Task instructions> Report each line of the data that contains the string "JupiterSwapTool".

Input data>

------

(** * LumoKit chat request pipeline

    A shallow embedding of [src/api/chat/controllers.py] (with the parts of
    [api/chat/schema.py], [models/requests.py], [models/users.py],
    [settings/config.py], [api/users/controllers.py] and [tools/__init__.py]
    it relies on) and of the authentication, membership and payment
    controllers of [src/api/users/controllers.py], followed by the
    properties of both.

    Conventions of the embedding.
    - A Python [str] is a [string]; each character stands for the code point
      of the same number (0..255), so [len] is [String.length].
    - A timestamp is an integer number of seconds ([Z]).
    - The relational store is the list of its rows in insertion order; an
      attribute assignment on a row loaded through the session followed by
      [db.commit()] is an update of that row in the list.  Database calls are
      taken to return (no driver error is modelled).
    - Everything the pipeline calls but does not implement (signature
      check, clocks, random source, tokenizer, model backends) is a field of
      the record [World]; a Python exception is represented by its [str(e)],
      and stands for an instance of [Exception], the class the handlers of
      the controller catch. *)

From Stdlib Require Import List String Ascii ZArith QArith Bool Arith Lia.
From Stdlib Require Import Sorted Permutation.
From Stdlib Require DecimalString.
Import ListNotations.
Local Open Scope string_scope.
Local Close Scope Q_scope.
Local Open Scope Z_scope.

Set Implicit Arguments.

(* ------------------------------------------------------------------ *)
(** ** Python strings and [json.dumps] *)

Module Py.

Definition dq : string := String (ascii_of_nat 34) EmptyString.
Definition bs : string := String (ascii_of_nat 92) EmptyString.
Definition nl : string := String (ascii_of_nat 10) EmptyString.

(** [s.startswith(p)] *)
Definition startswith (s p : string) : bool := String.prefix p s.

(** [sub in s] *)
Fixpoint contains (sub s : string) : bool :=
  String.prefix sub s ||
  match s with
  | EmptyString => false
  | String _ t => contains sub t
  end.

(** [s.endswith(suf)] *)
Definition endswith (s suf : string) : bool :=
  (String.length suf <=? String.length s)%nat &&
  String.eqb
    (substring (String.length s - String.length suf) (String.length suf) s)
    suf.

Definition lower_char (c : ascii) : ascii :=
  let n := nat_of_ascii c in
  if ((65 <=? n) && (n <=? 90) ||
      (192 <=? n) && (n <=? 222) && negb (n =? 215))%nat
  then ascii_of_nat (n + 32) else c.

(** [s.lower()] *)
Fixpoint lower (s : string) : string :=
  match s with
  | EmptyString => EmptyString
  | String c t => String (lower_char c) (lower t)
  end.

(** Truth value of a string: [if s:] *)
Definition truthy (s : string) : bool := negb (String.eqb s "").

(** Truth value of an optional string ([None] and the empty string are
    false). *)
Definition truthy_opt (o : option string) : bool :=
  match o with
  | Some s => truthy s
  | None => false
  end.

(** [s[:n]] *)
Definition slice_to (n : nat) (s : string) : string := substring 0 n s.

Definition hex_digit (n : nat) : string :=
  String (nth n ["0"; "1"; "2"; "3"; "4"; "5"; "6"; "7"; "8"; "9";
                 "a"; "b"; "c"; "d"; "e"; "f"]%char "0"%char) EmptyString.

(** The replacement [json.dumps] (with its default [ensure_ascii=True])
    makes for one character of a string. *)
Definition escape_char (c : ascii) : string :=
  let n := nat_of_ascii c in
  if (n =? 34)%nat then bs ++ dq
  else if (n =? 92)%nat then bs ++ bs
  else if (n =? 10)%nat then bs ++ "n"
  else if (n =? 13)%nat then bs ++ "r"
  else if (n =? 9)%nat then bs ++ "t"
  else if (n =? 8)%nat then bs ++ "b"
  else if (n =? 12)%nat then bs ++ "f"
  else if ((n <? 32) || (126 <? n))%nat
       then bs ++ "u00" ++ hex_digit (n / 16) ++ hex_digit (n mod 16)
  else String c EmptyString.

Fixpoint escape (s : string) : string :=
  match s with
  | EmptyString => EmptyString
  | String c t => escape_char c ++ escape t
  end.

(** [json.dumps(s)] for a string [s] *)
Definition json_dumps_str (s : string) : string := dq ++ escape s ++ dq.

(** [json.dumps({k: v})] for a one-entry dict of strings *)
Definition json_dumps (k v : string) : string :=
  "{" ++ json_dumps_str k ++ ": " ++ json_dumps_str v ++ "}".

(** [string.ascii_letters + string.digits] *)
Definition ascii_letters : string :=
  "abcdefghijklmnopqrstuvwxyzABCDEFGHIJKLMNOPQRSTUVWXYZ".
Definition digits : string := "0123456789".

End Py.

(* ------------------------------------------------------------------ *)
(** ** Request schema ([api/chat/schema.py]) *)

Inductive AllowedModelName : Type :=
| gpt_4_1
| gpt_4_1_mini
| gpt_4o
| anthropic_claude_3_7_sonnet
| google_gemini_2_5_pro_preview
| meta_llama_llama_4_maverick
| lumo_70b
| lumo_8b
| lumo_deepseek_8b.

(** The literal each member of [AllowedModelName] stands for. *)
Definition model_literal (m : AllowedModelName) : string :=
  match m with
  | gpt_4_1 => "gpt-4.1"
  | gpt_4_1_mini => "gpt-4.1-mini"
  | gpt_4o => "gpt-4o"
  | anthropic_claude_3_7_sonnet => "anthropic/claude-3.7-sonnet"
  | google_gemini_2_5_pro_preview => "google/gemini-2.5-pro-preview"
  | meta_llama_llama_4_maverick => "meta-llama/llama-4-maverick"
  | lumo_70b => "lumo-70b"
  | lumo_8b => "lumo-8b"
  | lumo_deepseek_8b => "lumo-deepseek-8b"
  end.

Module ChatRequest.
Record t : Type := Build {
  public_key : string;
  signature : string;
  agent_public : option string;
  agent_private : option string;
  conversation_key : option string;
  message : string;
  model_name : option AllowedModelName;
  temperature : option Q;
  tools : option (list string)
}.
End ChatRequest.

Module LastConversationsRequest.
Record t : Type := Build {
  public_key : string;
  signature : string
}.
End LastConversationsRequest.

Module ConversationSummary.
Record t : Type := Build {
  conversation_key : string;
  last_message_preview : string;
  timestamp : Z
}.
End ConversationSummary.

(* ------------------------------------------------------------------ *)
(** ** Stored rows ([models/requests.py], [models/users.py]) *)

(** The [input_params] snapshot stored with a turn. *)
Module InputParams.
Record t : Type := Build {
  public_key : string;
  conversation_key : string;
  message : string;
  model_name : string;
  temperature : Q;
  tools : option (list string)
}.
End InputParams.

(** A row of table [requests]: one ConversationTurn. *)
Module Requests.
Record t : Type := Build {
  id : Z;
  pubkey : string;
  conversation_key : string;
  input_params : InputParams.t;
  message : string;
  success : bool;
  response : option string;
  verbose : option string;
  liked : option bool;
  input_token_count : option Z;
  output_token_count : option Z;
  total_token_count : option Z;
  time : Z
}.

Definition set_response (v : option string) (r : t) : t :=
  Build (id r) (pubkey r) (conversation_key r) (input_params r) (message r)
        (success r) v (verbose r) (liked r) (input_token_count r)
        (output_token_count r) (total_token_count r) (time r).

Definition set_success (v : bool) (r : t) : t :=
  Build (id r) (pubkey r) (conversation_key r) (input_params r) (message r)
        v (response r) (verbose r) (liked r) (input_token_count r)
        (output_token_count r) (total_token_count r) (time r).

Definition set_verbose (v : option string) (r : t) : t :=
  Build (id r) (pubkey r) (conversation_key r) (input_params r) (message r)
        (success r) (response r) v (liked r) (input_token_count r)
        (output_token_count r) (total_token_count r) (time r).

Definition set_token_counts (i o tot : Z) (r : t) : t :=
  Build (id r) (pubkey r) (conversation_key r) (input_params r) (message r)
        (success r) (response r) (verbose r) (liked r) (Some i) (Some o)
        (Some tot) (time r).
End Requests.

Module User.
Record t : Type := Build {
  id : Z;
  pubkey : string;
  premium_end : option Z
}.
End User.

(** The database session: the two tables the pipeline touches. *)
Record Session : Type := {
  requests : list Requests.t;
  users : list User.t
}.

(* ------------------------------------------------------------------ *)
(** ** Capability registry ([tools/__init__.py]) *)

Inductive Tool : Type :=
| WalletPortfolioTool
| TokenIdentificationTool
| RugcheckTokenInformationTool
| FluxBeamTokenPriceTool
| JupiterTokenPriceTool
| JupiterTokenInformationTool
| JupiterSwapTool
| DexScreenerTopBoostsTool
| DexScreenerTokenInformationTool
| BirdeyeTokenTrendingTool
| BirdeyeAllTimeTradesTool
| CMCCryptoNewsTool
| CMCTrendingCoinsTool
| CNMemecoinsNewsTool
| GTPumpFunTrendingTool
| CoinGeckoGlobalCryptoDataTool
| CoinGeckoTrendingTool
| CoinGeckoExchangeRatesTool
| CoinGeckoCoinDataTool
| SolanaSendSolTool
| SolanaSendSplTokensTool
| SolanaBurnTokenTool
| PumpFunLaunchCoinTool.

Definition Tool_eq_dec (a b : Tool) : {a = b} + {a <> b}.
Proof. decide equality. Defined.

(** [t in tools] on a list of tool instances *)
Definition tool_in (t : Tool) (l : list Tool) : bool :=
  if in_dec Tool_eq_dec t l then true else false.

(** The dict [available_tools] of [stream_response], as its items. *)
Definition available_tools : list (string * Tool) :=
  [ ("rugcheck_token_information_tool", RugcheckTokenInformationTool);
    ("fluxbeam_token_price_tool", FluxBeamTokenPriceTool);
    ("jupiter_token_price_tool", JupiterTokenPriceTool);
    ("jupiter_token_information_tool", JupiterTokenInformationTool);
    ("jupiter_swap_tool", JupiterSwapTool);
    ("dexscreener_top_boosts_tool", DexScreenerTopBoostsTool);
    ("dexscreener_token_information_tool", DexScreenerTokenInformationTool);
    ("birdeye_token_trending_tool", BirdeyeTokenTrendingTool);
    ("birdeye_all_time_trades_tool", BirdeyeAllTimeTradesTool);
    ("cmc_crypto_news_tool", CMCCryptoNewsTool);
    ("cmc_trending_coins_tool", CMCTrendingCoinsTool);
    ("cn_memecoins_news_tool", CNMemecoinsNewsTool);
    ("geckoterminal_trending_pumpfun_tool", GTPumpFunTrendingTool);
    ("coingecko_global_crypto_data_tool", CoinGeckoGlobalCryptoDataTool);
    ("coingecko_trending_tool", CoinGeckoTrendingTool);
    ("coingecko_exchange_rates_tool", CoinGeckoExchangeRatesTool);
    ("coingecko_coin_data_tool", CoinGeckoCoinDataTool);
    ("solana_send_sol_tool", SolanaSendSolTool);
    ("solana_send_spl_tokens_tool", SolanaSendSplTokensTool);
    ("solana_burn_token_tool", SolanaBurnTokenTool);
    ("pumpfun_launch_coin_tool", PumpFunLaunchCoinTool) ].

------

Response below>
| JupiterSwapTool
    ("jupiter_swap_tool", JupiterSwapTool);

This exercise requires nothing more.